Ein Bekenntnis ist eine Erzählung von Theodor Storm.
Auszug:
Es war zu Ende des Juni 1856, als ich eine alte Verwandte zu ihrem gewöhnlichen Sommeraufenthalt in der Brunnenstadt Reichenhall begleitet hatte, diesem zwischen Felsen eingekeilten Brutnest, von dem man sich nur wundern muß, daß die Ortsleute nicht die Brunnengäste allein dort wohnen lassen. Trotzdem - wir waren gegen Mittag angekommen - als ich nach beendigter Hoteltafel erfuhr, daß meine gute Tante sich zunächst einem Mittagsschläfchen und danach dem Auspacken ihrer hohen Koffer und der Einrichtung in dem neuen Quartiere widmen wollte, trieb mich die Langeweile ins Freie, wenn auch der Sonnenschein wie Glut herabfiel.

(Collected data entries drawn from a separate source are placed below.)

(** The kill hook always returns once the clock moves.  A sandbox it got hold of is torn
    down exactly once and last, on every path; KILL is sent only after TERM was delivered
    and the process was seen still running at the end of its grace; and the hook succeeds
    only when the process was seen to have exited or the sandbox knows no such
    process: a failing teardown or any other error is raised. *)
Theorem kill_hook_sound rec : clockAdvances ->
  exists r done, killHook rec = Some (r, done)
  /\ match provision sandbox (scopeId rec) with
     | Throw e => r = Throw e /\ done = []
     | Ok _ => exists before t, done = before ++ [TornDown t] /\ (forall t', TornDown t' ∉ before)
                               /\ (forall e, t = Throw e -> r = Throw e)
     end
  /\ (r = Ok tt -> existsb sawGone done = true)
  /\ (forall a, Signalled "KILL" a ∈ done ->
       exists rest, done = Signalled "TERM" (Ok tt) :: Awaited termGraceMs (Ok false) :: Signalled "KILL" a :: rest).
Proof.
  intros Hc. unfold killHook. destruct (provision sandbox (scopeId rec)) as [h|e].
  - destruct (terminate_returns h (processId rec) Hc) as [[r done] Ht]. rewrite Ht.
    destruct (terminate_shape _ _ _ _ Ht) as (H1 & H2 & H3). pose proof (terminate_no_teardown _ _ _ _ Ht) as H4.
    eexists _, _. split; [done|]. split_and!.
    + exists done, (teardown sandbox h done). split_and!; [done|done|]. by intros e ->.
    + intros Hr. rewrite existsb_app. apply orb_true_iff. left. destruct (teardown sandbox h done); [|done].
      destruct r as [[]|e]; [by apply H1|]. destruct (processIsGone e) eqn:Eg; [by eapply H2|done].
    + intros a [Ha|Ha]%elem_of_app; [|set_solver]. destruct (H3 a Ha) as [rest ->]. by eexists.
  - eexists _, _. split_and!; [done..|]. intros a Ha. exfalso. set_solver.
Qed.
End hook.

(** ** The sweep *)

(** [kill] answers with the registry as it is after the await: others may have
    changed it meanwhile.  The result holds the records passed to [onReaped], whose
    failures are logged and ignored; [reaped] is their number. *)
Fixpoint sweepLoop (kill : option (ProcessRecord -> rows -> outcome unit * rows)) (expired : list ProcessRecord) (m : rows)
    : rows * list ProcessRecord :=
  match expired with
  | [] => (m, [])
  | rec :: rest =>
      let '(killed, m) := match kill with Some k => k rec m | None => (Ok tt, m) end in
      match killed with
      | Throw _ => sweepLoop kill rest m
      | Ok _ =>
          let '(flipped, m) := markStatus (processId rec) reaped m in
          let '(m, hooked) := sweepLoop kill rest m in
          (m, if flipped then rec :: hooked else hooked)
      end
  end.

Definition sweep (kill : option (ProcessRecord -> rows -> outcome unit * rows)) (now : Z) (m : rows)
    : rows * list ProcessRecord :=
  sweepLoop kill (listExpired m now) m.

(** A kill during which nobody touches the registry. *)
Definition quietly (kill : ProcessRecord -> outcome unit) : option (ProcessRecord -> rows -> outcome unit * rows) :=
  Some (fun r m => (kill r, m)).

Definition killed (kill : ProcessRecord -> outcome unit) (r : ProcessRecord) : bool :=
  match kill r with Ok _ => true | Throw _ => false end.

Lemma sweepLoop_get kill l m k :
  JMap.get (fst (sweepLoop (quietly kill) l m)) k =
  (fun r => if existsb (fun x => (processId x === k) && killed kill x) l then with_status r reaped else r)
  <$> JMap.get m k.
Proof.
  revert m. induction l as [|x l IH]; intros m; cbn [sweepLoop existsb quietly].
  - cbn. destruct (JMap.get m k); reflexivity.
  - change (Some _) with (quietly kill). unfold killed at 1. destruct (kill x) as [[]|e].
    + destruct (markStatus (processId x) reaped m) as [fl m1] eqn:Em.
      destruct (sweepLoop (quietly kill) l m1) as [m2 hk] eqn:Es. cbn. specialize (IH m1). rewrite Es in IH. cbn in IH.
      rewrite IH. replace m1 with (snd (markStatus (processId x) reaped m)) by by rewrite Em.
      rewrite markStatus_get. case_decide as Hk.
      * rewrite (bool_decide_eq_true_2 (_ = _)) by done. cbn. destruct (JMap.get m k); cbn; [|done]. by case_match.
      * by rewrite (bool_decide_eq_false_2 (_ = _)) by done.
    + rewrite IH. by rewrite andb_false_r.
Qed.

Ich nahm den einfachsten Weg und ging auf der den Ort durchschneidenden Chaussee einige tausend Schritte durch den Paß Lueg, der hier nach Tirol hineinführt. Aber der Tag wie der Ort waren heute zu heiß, zwischen den engen Felswänden waren selbst die Schatten unerträglich; ich kehrte wieder um und ging den Weg zurück. Am Ausgange des Passes durchschnitt ein strudelnder Wasserstrom den Weg; auf der Brücke, die darüber war, stand ich lange und blickte wie zur Kühlung in die unter mir sich vorüber wälzenden Wasser. Dann entschloß ich mich und ging wieder in den unerbittlichen Sonnenschein hinaus; der weiße Staub der Chaussee schimmerte und blendete, daß mir die Augen schmerzten. Als ich wieder im Orte war, bemerkte ich mir zur Rechten eine halb offene Gittertür in einer breiten Laubwand, dahinter einen weiten, mit vielen Bänken und Gartenstühlen besetzten Platz. »Ist das ein öffentlicher Garten?« frug ich einen mir entgegen schlendernden Burschen.